Like Abraham, Henry the Eighth and his supporters worried about providing a male heir for the stability of the monarchy and the nation.  But Henry was the self-proclaimed head of the Church in England which by then stressed monogamy as a moral position.  So, he couldn’t be seen to father a son with one of his servants.  Such an heir would be contested, and the swords would come out and pit brother against brother.  Multiple wives like king David and Solomon had was also incompatible with Christian understanding so he simply murdered one wife after another in search of a suitable heir. 

Alas for all misogynists the family infighting and power politics failed to provide a monarch for any length of time, and it was his daughter Elizabeth who finally succeeded to the throne.  
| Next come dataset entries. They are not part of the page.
Lemma batch_events_total {AR : Arrow} bi sc keys n :
  (∀ i, i < n → ∃ ev, row_event sc keys i = Ok ev) →
  ∃ evs, batch_events bi sc keys n = Ok evs ∧ length evs = n ∧
    ∀ i ev, i < n → row_event sc keys i = Ok ev → evs !! i = Some ((bi, i), ev).
Proof.
  intros H. unfold batch_events.
  assert (∃ evs, rtraverse (λ i, rmap (pair (bi, i)) (row_event sc keys i)) (seq 0 n) = Ok evs) as [evs He].
  { assert (∀ l, (∀ i, i ∈ l → i < n) → ∃ evs, rtraverse (λ i, rmap (pair (bi, i)) (row_event sc keys i)) l = Ok evs) as Hl.
    { induction l as [|i l IH]; intros Hl; [by exists []|]. simpl.
      destruct (H i) as [ev ->]; [apply Hl; by left|]. destruct IH as [evs ->]; [|by eexists].
      intros j Hj. apply Hl. by right. }
    apply Hl. intros i Hi%elem_of_seq. lia. }
  exists evs. apply rtraverse_Ok in He as Hf. split_and!; [done| |].
  - apply Forall2_length in Hf. by rewrite length_seq in Hf.
  - intros i ev Hi Hev. destruct (Forall2_lookup_l _ _ _ i i Hf) as (y & Hy & Hr).
    { by rewrite lookup_seq_lt. }
    rewrite Hev in Hr. simpl in Hr. by injection Hr as <-.
Qed.

(** A sidecar that is attached is the one the collapse reads: each row's event carries
    its kind, its order token, and the segment's sequence, ordinal and row number. *)
Theorem attach_then_events {AR : Arrow} b muts toks sq ord base columns ke :
  batch_wf b → no_sidecar_names (b_schema b) → columns ≠ [] → has_columns (b_schema b) columns →
  key_encoder_new (b_schema b) columns = Ok ke →
  (∀ i, i < b_rows b → None ∉ row_key (b_schema b) columns (row b i)) →
  length muts = b_rows b → length toks = b_rows b → (base + N.of_nat (b_rows b) ≤ U64_MAX)%N →
  ∃ b' evs, attach_cdc_sidecar b muts toks sq ord base = Ok b' ∧
    b_schema b' = cdc_sidecar_schema (b_schema b) ∧
    (∀ i, take (length (b_schema b)) (row b' i) = row b i) ∧
    wal_events columns None (imap pair [b']) = Ok evs ∧ length evs = b_rows b ∧
    ∀ i kind tok, muts !! i = Some kind → toks !! i = Some tok →
      ∃ key, evs !! i = Some ((0, i), Some {| m_key := key; m_kind := kind;
        m_tie := {| tie_order_token := tok; tie_seq := sq; tie_ordinal := ord;
                    tie_row := base + N.of_nat i |} |}).
Proof.
  intros Hwf Hns Hc Hh Hke Hnn Hm Ht Hb. unfold attach_cdc_sidecar.
  rewrite Hm, Ht, !Nat.eqb_refl. cbn [negb orb]. rewrite u64_range_spec by done.
  destruct (attach_columns b (b_schema b) (mutation_to_u8 <$> muts) toks (replicate (b_rows b) sq)
    (replicate (b_rows b) ord) ((λ i, (base + N.of_nat i)%N) <$> seq 0 (b_rows b)))
    as (b' & Hb' & Hwf' & Hs' & Hr' & Hrow' & Hsc); [done|done|done|..]; try by rewrite ?length_fmap, ?length_replicate, ?length_seq.
  exists b'. rewrite Hb'. simpl.
  rewrite <- (sidecar_encoder (b_schema b) columns), <- Hs' in Hke by done.
  destruct (key_encode_total b' columns ke NkReject) as [keys Hk]; [done..| |].
  { right. intros i Hi. rewrite Hs', <- user_row_key, Hrow' by done. apply Hnn. lia. }
  rewrite Hsc, Hke. simpl. rewrite Hk. simpl.
  set (sc := {| sc_mutation := _ |}) in *.
  assert (∀ i, i < b_rows b' → ∃ key kind, value None keys i = Some key ∧ muts !! i = Some kind ∧
    row_event sc keys i = Ok (Some {| m_key := key; m_tie := tie_at sc i; m_kind := kind |})) as Hev.
  { intros i Hi. destruct (lookup_lt_is_Some_2 muts i) as [kind Hkind]; [lia|].
    pose proof (key_encode_value b' columns ke _ keys i Hc Hwf' Hke Hk Hi) as Hv.
    destruct (value None keys i) as [key|] eqn:Hval; [|by destruct Hv]. exists key, kind.
    split_and!; [done|done|]. apply row_event_mutation; [|done]. simpl. by rewrite list_lookup_fmap, Hkind. }
  destruct (batch_events_total 0 sc keys (b_rows b')) as (evs & Hevs & Hlen & Hat).
  { intros i Hi. destruct (Hev i Hi) as (? & ? & _ & _ & ?). eauto. }
  rewrite Hevs. simpl. exists (evs ++ []). rewrite app_nil_r. split_and!; [done|done|done|done|lia|].
  intros i kind tok Hki Hti. assert (i < b_rows b') as Hi by (apply lookup_lt_Some in Hki; lia).
  destruct (Hev i Hi) as (key & kind' & Hval & Hk' & Hre). simplify_eq.
  exists key. rewrite (Hat i _ Hi Hre). do 4 f_equal. unfold tie_at, value. simpl.
  rewrite Hti, !lookup_replicate_2, list_lookup_fmap, lookup_seq_lt by lia. done.
Qed.

(** ** The type of the output *)


(** ** Null keys on append rows *)

Lemma rtraverse_Err {E A B} (f : A → result E B) e l x :
  (∀ y, y ∈ l → (∃ b, f y = Ok b) ∨ f y = Err e) → x ∈ l → f x = Err e → rtraverse f l = Err e.
Proof.
  induction l as [|y l IH]; intros Hf Hx He; [by apply elem_of_nil in Hx|]. simpl.
  destruct (Hf y) as [[b Hb]|Hb]; [by left| |by rewrite Hb].
  rewrite Hb. simpl. apply elem_of_cons in Hx as [->|Hx]; [congruence|].
  rewrite IH; [done| |done|done]. intros z Hz. apply Hf. by right.
Qed.

Lemma key_encode_reject {AR : Arrow} b columns ke i :
  columns ≠ [] → batch_wf b → key_encoder_new (b_schema b) columns = Ok ke → i < b_rows b →
  None ∈ row_key (b_schema b) columns (row b i) → key_encode ke b NkReject = Err null_business_key.
Proof.
  intros Hc Hwf Hke Hi Hn. destruct (encoder_columns b columns ke) as (Hcs & cols & rows & Hcol & Hr & Hl); try done.
  unfold key_encode. rewrite Hcs, Hcol. simpl. rewrite Hr. simpl.
  apply (rtraverse_Err _ _ _ i).
  - intros j _. destruct (existsb (λ c, is_null c j) cols); eauto.
  - apply elem_of_seq. lia.
  - by rewrite (proj2 (existsb_null_row_key _ _ _ i Hcol)).
Qed.

(** A row with a null business key fails the whole collapse, whatever its mutation
    code: also an append row, which has no key to suppress. *)
Theorem append_null_key_rejected {AR : Arrow} b columns ke sc i :
  columns ≠ [] → batch_wf b → key_encoder_new (b_schema b) columns = Ok ke →
  read_cdc_columns b = Ok sc →
  i < b_rows b → None ∈ row_key (b_schema b) columns (row b i) →
  collapse_wal_batches [b] columns = Err null_business_key.
Proof.
  intros Hc Hwf Hke Hsc Hi Hn. rewrite collapse_events by done. simpl.
  rewrite Hsc, Hke. simpl. by rewrite (key_encode_reject b columns ke i).
Qed.

(** ** The plan's wire form *)

(** A reconcile node that is encoded and decoded with its own children is the same
    node: the schema, the business keys and the single-partition children survive. *)
Theorem plan_bytes_roundtrip {AR : Arrow} {DF : DataFusion} {NC : Codec (bytes * list bytes)}
    iceberg wal columns schema e buf :
  cdc_reconcile_try_new iceberg wal columns schema = Ok e → encode_bytes e = Ok buf →
  from_bytes buf [cr_iceberg e; cr_wal e] = Ok e.
Proof.
  unfold cdc_reconcile_try_new. intros H Hb. repeat case_match; try done.
  injection H as <-. unfold encode_bytes in Hb. cbn [cr_schema cr_business_key_columns] in Hb. inv_res.
  match goal with H : serialize _ = Ok _ |- _ => apply deserialize_serialize in H as Hd end.
  unfold schema_to_ipc in *. inv_res.
  match goal with H : ipc_write _ = Ok _ |- _ => apply ipc_roundtrip in H as Hi end.
  unfold from_bytes. rewrite Hd. cbn [map_err rbind fst snd]. unfold schema_from_ipc. rewrite Hi.
  cbn [map_err rbind]. unfold cdc_reconcile_try_new. rewrite decide_False by done.
  assert (∀ p, plan_schema (coalesce_single p) = plan_schema p) as Hs.
  { intros p. unfold coalesce_single. case_match; [done|apply coalesce_schema]. }
  assert (∀ p, coalesce_single (coalesce_single p) = coalesce_single p) as Hcc.
  { intros p. unfold coalesce_single at 2 3. destruct (partition_count p <=? 1) eqn:Hp.
    - unfold coalesce_single. by rewrite Hp.
    - unfold coalesce_single. by rewrite coalesce_count. }
  cbn [cr_iceberg cr_wal]. rewrite !Hs, !Hcc.
  repeat match goal with H : negb _ = false |- _ => rewrite H end. done.
Qed.

(** ** A concrete lake and WAL

    The lake holds rows 1 and 2; the WAL updates 1, deletes 2, and inserts and then updates
    3, the two mutations of 3 in the reverse order of their tokens. *)

Module Example.
Import ToyArrow.

#[local] Existing Instance ToyArrow.arrow.

Definition fld (n : bytes) (t : Ty) : Field Ty :=
  {| f_name := n; f_type := t; f_nullable := true; f_metadata := [] |}.
Definition schema : list (Field DataType) := [fld (str "id") TLong; fld (str "v") TText].

Definition user (ids : list (option Val)) (vs : list (option Val)) : RecordBatch :=
  {| b_schema := schema; b_rows := length ids;
     b_columns := [{| arr_ty := TLong; arr_cells := ids |}; {| arr_ty := TText; arr_cells := vs |}] |}.

Definition n (x : N) : option Val := Some (inl x).
Definition t (s : bytes) : option Val := Some (inr s).

Definition lake : RecordBatch := user [n 1; n 2] [t (str "a"); t (str "b")].
Definition changes : RecordBatch :=
  user [n 1; n 2; n 3; n 3] [t (str "c"); None; t (str "late"); t (str "early")].

Definition sidecar_of (r : result DFErr RecordBatch) : RecordBatch :=
  match r with Ok b => b | Err _ => lake end.

Definition wal : RecordBatch :=
  sidecar_of (attach_cdc_sidecar changes [Update; Delete; Update; Insert]
                [[x01]; [x01]; [x03]; [x02]] 7 0 0).

Definition null_append : RecordBatch :=
  sidecar_of (attach_append_sidecar (user [None] [t (str "z")]) 7 0 0).

#[local] Program Instance datafusion : DataFusion := {|
  coalesce_partitions p :=
    {| plan_schema := plan_schema p; partition_count := 1; plan_execute := plan_execute p |};
  MemoryPool := N;
  try_grow free n := if (n <=? free)%N then Ok (free - n)%N else Err (ResourcesErr []);
  array_memory_size _ := 1%N;
  ipc_write s := if decide (s = schema) then Ok [] else Err [];
  ipc_read _ := Ok schema;
  coalesce_schema _ := eq_refl;
  coalesce_count _ := eq_refl
|}.
Next Obligation. intros s bs. simpl. case_decide; by subst. Qed.

#[local] Instance node_codec : Codec (bytes * list bytes) := countable_codec.

Definition plan_of (s : list (Field DataType)) (b : RecordBatch) : Plan :=
  {| plan_schema := s; partition_count := 2; plan_execute := λ _, Ok [Ok b] |}.

Definition exec : CdcReconcileExec := {|
  cr_schema := schema;
  cr_iceberg := coalesce_single (plan_of schema lake);
  cr_wal := coalesce_single (plan_of (cdc_sidecar_schema schema) wal);
  cr_business_key_columns := [str "id"]
|}.

Definition id_encoder : @KeyEncoder arrow := @Build_KeyEncoder arrow tt [str "id"].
She provided a stable reign and restored the economy by knighting the pirates who plundered the Spanish ships filled with Inca and Aztec gold.

Of course, the Spanish were rightly miffed.  But fog and a soft breeze allowed fire ships to drift amongst the Spanish Armada and change the DNA of the people of coastal towns and offshore islands. 

The journey towards an inclusive humanity is not only long and mysterious but a balance of triumph and tragedy with a sprinkling of miracles along the way.

Along that journey Kings, queens, tyrants, religious organisations, and even democratic elected governments set laws and regulations to guide humanities journey.  But they also get corrupted by the power they hold. 

Therefore, humanity must ground its ultimate values beyond an individual group or society.  That indeed is is one of the core tasks of religion. 

That task involves individuals reflecting on the stories of our scripture and relating those stories to our own stories. In that way our minds are opened to the divine Spirit.  The Spirit, that calls us to oppose actions that limit rather than enhance people’s lives. 

As religious people we are called by such study and reflection to speak out for justice even when doing so goes against loyalty to family, or mates.  We are called by our faith to live our lives in ways that give new life to the marginalised of our world.

As followers of Christ who claim to be both reformed and reforming, we must face the risk of division, even among friends and family, to promote a just society and live God’s Realm into the reality of our world.